Background: In our previous study, we found that formyl peptide receptor 2 (FPR2) promoted the invasion and metastasis of epithelial ovarian cancer (EOC) and could be a prognostic marker for EOC. In this study, we aimed to study the possible mechanism of FPR2 in promoting EOC progression. Methods: EOC cell lines with ectopic FPR2 expression and knockdown as well as their control cell lines were established, and the expression change of RhoA in each cell line was evaluated by real time quantitative polymerase chain reaction (RT-qPCR) and Western blot. Wound healing and Transwell assays were performed to detect the migratory ability of EOCs affected by FPR2 and RhoA. The supernatant of each EOC cell line was used to coculture with macrophages, and then we tested M1 and M2 macrophage biomarkers in the supernatants by flow cytometry.
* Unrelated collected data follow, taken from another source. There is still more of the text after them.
(** The state of the builder after the documents [parsed]: the counter is
    their number, the document at position [j] is stored under the ID [j],
    and the posting list of a term holds the IDs of the documents the term
    occurs in. *)
Lemma index_documents_spec parsed :
  let st := foldl index_document ({| documents := ∅; posting_list := ∅ |}, 0) parsed in
  st.2 = Z.of_nat (length parsed) ∧
  size (documents st.1) = length parsed ∧
  (∀ j : nat, documents st.1 !! Z.of_nat j = document_of <$> parsed !! j) ∧
  (∀ x, is_Some (documents st.1 !! x) ↔ 0 ≤ x < Z.of_nat (length parsed)) ∧
  (∀ term x, x ∈ default [] (posting_list st.1 !! term) ↔ occurs parsed term x) ∧
  (∀ term, is_Some (posting_list st.1 !! term) ↔ ∃ x, occurs parsed term x).
Proof.
  induction parsed as [|[contents id] parsed IH] using rev_ind; simpl.
  { split_and!; try done.
    - intros x. rewrite lookup_empty, is_Some_alt. lia.
    - intros term x. rewrite lookup_empty. simpl. rewrite elem_of_nil.
      split; [done|]. by intros (j & d & _ & ? & _).
    - intros term. rewrite lookup_empty, is_Some_alt.
      split; [done|]. by intros (x & j & d & _ & ? & _). }
  rewrite foldl_app. cbn [foldl].
  destruct (foldl index_document _ parsed) as [self i].
  cbn [fst snd] in IH. destruct IH as (-> & Hsize & Hdoc & Hdom & Hpl & Hkey).
  cbn [index_document fst snd].
  match goal with
  | |- context [update_posting_list ?s ?c ?n] =>
      destruct (update_posting_list_spec s c n) as [Hdocs' Hpl']
  end.
  cbn [documents posting_list] in Hdocs', Hpl'.
  rewrite Hdocs', length_app. cbn [length].
  assert (documents self !! Z.of_nat (length parsed) = None) as Hfresh.
  { apply eq_None_not_Some. rewrite Hdom. lia. }
  split_and!.
  - lia.
  - rewrite map_size_insert_None by done. lia.
  - intros j. destruct (decide (j = length parsed)) as [->|Hj].
    + by rewrite lookup_insert_eq, list_lookup_middle.
    + rewrite lookup_insert_ne by lia. rewrite Hdoc.
      destruct (decide (j < length parsed)%nat).
      * by rewrite lookup_app_l.
      * rewrite !lookup_ge_None_2; [done| |lia]. rewrite length_app. simpl. lia.
  - intros x. rewrite lookup_insert_is_Some, Hdom. lia.
  - intros term x. destruct (Hpl' term) as [-> _].
    rewrite Hpl, occurs_snoc. done.
  - intros term. destruct (Hpl' term) as [_ ->]. rewrite Hkey.
    setoid_rewrite occurs_snoc. naive_solver.
Qed.

(** ** The index that [__init__] builds *)

Lemma occurs_range parsed term x :
  occurs parsed term x → 0 ≤ x < Z.of_nat (length parsed).
Proof.
  intros (j & d & -> & Hj%lookup_lt_Some & _). lia.
Qed.

Section init.
Context (list_of_set : gset Z → list Z).
Hypothesis list_of_set_elements : set_order list_of_set.

(** [__init__] returns: no lookup of a document in the sort key fails. *)
Lemma InvertedIndex_init_returns parsed :
  InvertedIndex_init list_of_set parsed =
    Return
      {| documents :=
           documents (foldl index_document
                        ({| documents := ∅; posting_list := ∅ |}, 0) parsed).1;
         posting_list :=
           (λ doc_ids, sort_by_key Z_lt id (list_of_set (list_to_set doc_ids)))
             <$> posting_list
                   (foldl index_document
                      ({| documents := ∅; posting_list := ∅ |}, 0) parsed).1 |}.
Proof.
  unfold InvertedIndex_init.
  pose proof (index_documents_spec parsed) as (_ & _ & _ & Hdom & Hpl & _).
  destruct (foldl index_document _ parsed) as [self i]. cbn [fst snd] in *.
  apply sort_posting_list_spec; [done|].
  intros term doc_ids x Hterm Hx. apply Hdom.
  apply (occurs_range parsed term), Hpl. by rewrite Hterm.
Qed.

Lemma InvertedIndex_init_spec parsed :
  ∃ self,
    InvertedIndex_init list_of_set parsed = Return self ∧
    size (documents self) = length parsed ∧
    (∀ j : nat, documents self !! Z.of_nat j = document_of <$> parsed !! j) ∧
    (∀ x, is_Some (documents self !! x) ↔ 0 ≤ x < Z.of_nat (length parsed)) ∧
    (∀ term ids, posting_list self !! term = Some ids →
                 StronglySorted Z.lt ids ∧ ∀ x, x ∈ ids ↔ occurs parsed term x) ∧
    (∀ term, is_Some (posting_list self !! term) ↔ ∃ x, occurs parsed term x).
Proof.
  eexists. split; [apply InvertedIndex_init_returns|].
  pose proof (index_documents_spec parsed)
    as (_ & Hsize & Hdoc & Hdom & Hpl & Hkey).
  destruct (foldl index_document _ parsed) as [self i].
  cbn [fst snd documents posting_list] in *.
  split_and!; try done.
  - intros term ids. rewrite lookup_fmap.
    destruct (posting_list self !! term) as [doc_ids|] eqn:Hterm; [|done].
    intros [= <-]. split.
    + by apply sort_by_key_Z_ascending, NoDup_list_of_set.
    + intros x. rewrite sort_by_key_Permutation, elem_of_list_of_set by done.
      by rewrite <-Hpl, Hterm.
  - intros term. by rewrite lookup_fmap, fmap_is_Some.
Qed.
End init.

(** C7. When [__init__] has returned, every posting list of the index is
    strictly ascending, without a repeated value, and each of its IDs is
    the ID of a document: it lies in 0, ..., N-1 for the number N of
    documents indexed. *)
Theorem posting_lists_ascending_and_valid
    (list_of_set : gset Z → list Z) (parsed : list (string * string)) :
  set_order list_of_set →
  ∃ self,
    InvertedIndex_init list_of_set parsed = Return self ∧
    size (documents self) = length parsed ∧
    ∀ term ids,
      posting_list self !! term = Some ids →
      strictly_ascending ids ∧ NoDup ids ∧
      ∀ x, x ∈ ids →
           0 ≤ x < Z.of_nat (size (documents self)) ∧
           is_Some (documents self !! x).
Proof.
  intros Horder.
  destruct (InvertedIndex_init_spec _ Horder parsed)
    as (self & Hinit & Hsize & _ & Hdom & Hpl & _).
  exists self. split_and!; [done..|].
  intros term ids [Hasc Hin]%Hpl. split_and!.
  - by apply strictly_ascending_strongly.
  - by apply strictly_ascending_NoDup.
  - intros x Hx%Hin%occurs_range. rewrite Hsize, Hdom. done.
Qed.

Lemma elements_set_order : set_order elements.
Proof. by intros s. Qed.

Lemma posting_lists_ascending_and_valid_witness :
  set_order elements ∧
  InvertedIndex_init elements example_parsed = Return example_index ∧
  strictly_ascending [0; 2].
Proof.
  destruct (posting_lists_ascending_and_valid elements example_parsed
              elements_set_order) as (self & Hinit & _ & Hpl).
  split_and!; [exact elements_set_order|vm_compute; reflexivity|].
  assert (self = example_index) as ->.
  { assert (InvertedIndex_init elements example_parsed = Return example_index)
      as Heq by (vm_compute; reflexivity).
    rewrite Heq in Hinit. by injection Hinit. }
  apply (Hpl "cat"%string [0; 2]). vm_compute. reflexivity.
Defined.

(** C10. The index that [__init__] builds is a function of the sequence
    of parsed documents: two runs on one sequence, whatever the order in
    which each of them iterates its sets, return the same index. In it the
    document at position [i] of the sequence, counting from 0, has the ID
    [i], and the posting list of a term is the strictly ascending list of
    the IDs of the documents the term occurs in. *)
Theorem index_construction_deterministic
    (order1 order2 : gset Z → list Z) (parsed : list (string * string)) :
  set_order order1 → set_order order2 →
  ∃ self,
    InvertedIndex_init order1 parsed = Return self ∧
    InvertedIndex_init order2 parsed = Return self ∧
    (∀ i : nat, documents self !! Z.of_nat i = document_of <$> parsed !! i) ∧
    (∀ x, is_Some (documents self !! x) ↔ 0 ≤ x < Z.of_nat (length parsed)) ∧
    (∀ term ids, posting_list self !! term = Some ids →
                 strictly_ascending ids ∧ ∀ x, x ∈ ids ↔ occurs parsed term x) ∧
    (∀ term, is_Some (posting_list self !! term) ↔ ∃ x, occurs parsed term x).
Proof.
  intros Horder1 Horder2.
  destruct (InvertedIndex_init_spec _ Horder1 parsed)
    as (self & Hinit & _ & Hdoc & Hdom & Hpl & Hkey).
  exists self. split_and!; try done.
  - rewrite InvertedIndex_init_returns in Hinit |- * by done.
    injection Hinit as <-. do 2 f_equal. cbn [posting_list] in *.
    apply map_fmap_ext. intros term doc_ids Hterm.
    apply strictly_ascending_ext.
    + by apply sort_by_key_Z_ascending, NoDup_list_of_set.
    + by apply sort_by_key_Z_ascending, NoDup_list_of_set.
    + intros x. by rewrite !sort_by_key_Permutation, !elem_of_list_of_set.
  - intros term ids [Hasc Hin]%Hpl. split; [|done].
    by apply strictly_ascending_strongly.
Qed.

Lemma reverse_elements_set_order : set_order (reverse ∘ elements).
Proof. intros s. simpl. apply reverse_Permutation. Qed.

Lemma index_construction_deterministic_witness :
  set_order elements ∧ set_order (reverse ∘ elements) ∧
  InvertedIndex_init elements example_parsed =
    InvertedIndex_init (reverse ∘ elements) example_parsed.
Proof.
  destruct (index_construction_deterministic elements (reverse ∘ elements)
              example_parsed elements_set_order reverse_elements_set_order)
    as (self & Hinit1 & Hinit2 & _).
  split_and!; [exact elements_set_order|exact reverse_elements_set_order|].
  etrans; [exact Hinit1|symmetry; exact Hinit2].
Defined.

(** ** The order of the keys [(cardinality, term)] *)

Lemma string_ltb_false (s t : string) : String.ltb t s = false ↔ String.le s t.
Proof.
  unfold String.le, String.ltb, String.leb.
  rewrite (String.compare_antisym s t).
  destruct (String.compare t s); simpl; naive_solver.
Qed.

Lemma freq_key_lt_false k1 k2 :
  freq_key_lt k1 k2 = false ↔
    k2.1 < k1.1 ∨ (k2.1 = k1.1 ∧ String.le k2.2 k1.2).
Proof.
  unfold freq_key_lt.
  rewrite orb_false_iff, andb_false_iff, !bool_decide_eq_false, string_ltb_false.
  split.
  - intros [? [?|?]]; [left; lia|].
    destruct (decide (k1.1 = k2.1)); [right; by split|left; lia].
  - intros [?|[? ?]]; (split; [lia|]); [left; lia|by right].
Qed.

Lemma freq_key_lt_asym k1 k2 :
  freq_key_lt k1 k2 = true → freq_key_lt k2 k1 = false.
Proof.
  rewrite freq_key_lt_false. unfold freq_key_lt.
  rewrite orb_true_iff, andb_true_iff, !bool_decide_eq_true.
  intros [?|[? Hlt]]; [by left|right]. split; [done|].
  destruct (total String.le k1.2 k2.2) as [?|Hle]; [done|].
  apply string_ltb_false in Hle. congruence.
Qed.

Lemma freq_key_le_trans k1 k2 k3 :
  freq_key_lt k2 k1 = false → freq_key_lt k3 k2 = false →
  freq_key_lt k3 k1 = false.
Proof.
  rewrite !freq_key_lt_false.
  intros [?|[? ?]] [?|[? ?]]; try (left; lia).
  right. split; [lia|]. by etrans.
Qed.

Lemma freq_key_lt_total k1 k2 :
  freq_key_lt k1 k2 = false → freq_key_lt k2 k1 = false → k1 = k2.
Proof.
  rewrite !freq_key_lt_false. destruct k1 as [c1 t1], k2 as [c2 t2]. simpl.
  intros [?|[? ?]] [?|[? ?]]; try lia.
  f_equal; [done|]. by apply (anti_symm String.le).
Qed.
The THP-1 cell line was also induced to differentiate into M1 and M2 macrophages, and FPR2 and RhoA expression in each macrophage cell line was detected by RT-qPCR and Western blot. A tumour xenograft model was established with SKOV3 and SKOV3−shFPR2 cell lines, and tumour volumes and weights were recorded. Results: RhoA expression was significantly increased in EOCs along with the overexpression of FPR2, which showed a positive correlation by Pearson correlation analysis. Ectopic FPR2 expression contributes to the migratory ability of EOCs, and a RhoA inhibitor (C3 transferase) impairs EOC migration. Furthermore, FPR2 stimulated the secretion of Th2 cytokines by EOCs, which induced macrophages to differentiate to the M2 phenotype, while a RhoA inhibitor stimulated the secretion of Th1 cytokines and induced macrophages to differentiate to the M1 phenotype. Moreover, compared with M1 macrophages and THP-1 cells, FPR2 and RhoA expression was significantly upregulated in M2 macrophages. Conclusion: FPR2 stimulated M2 macrophage polarization and promoted invasion and metastasis of ovarian cancer cells through RhoA.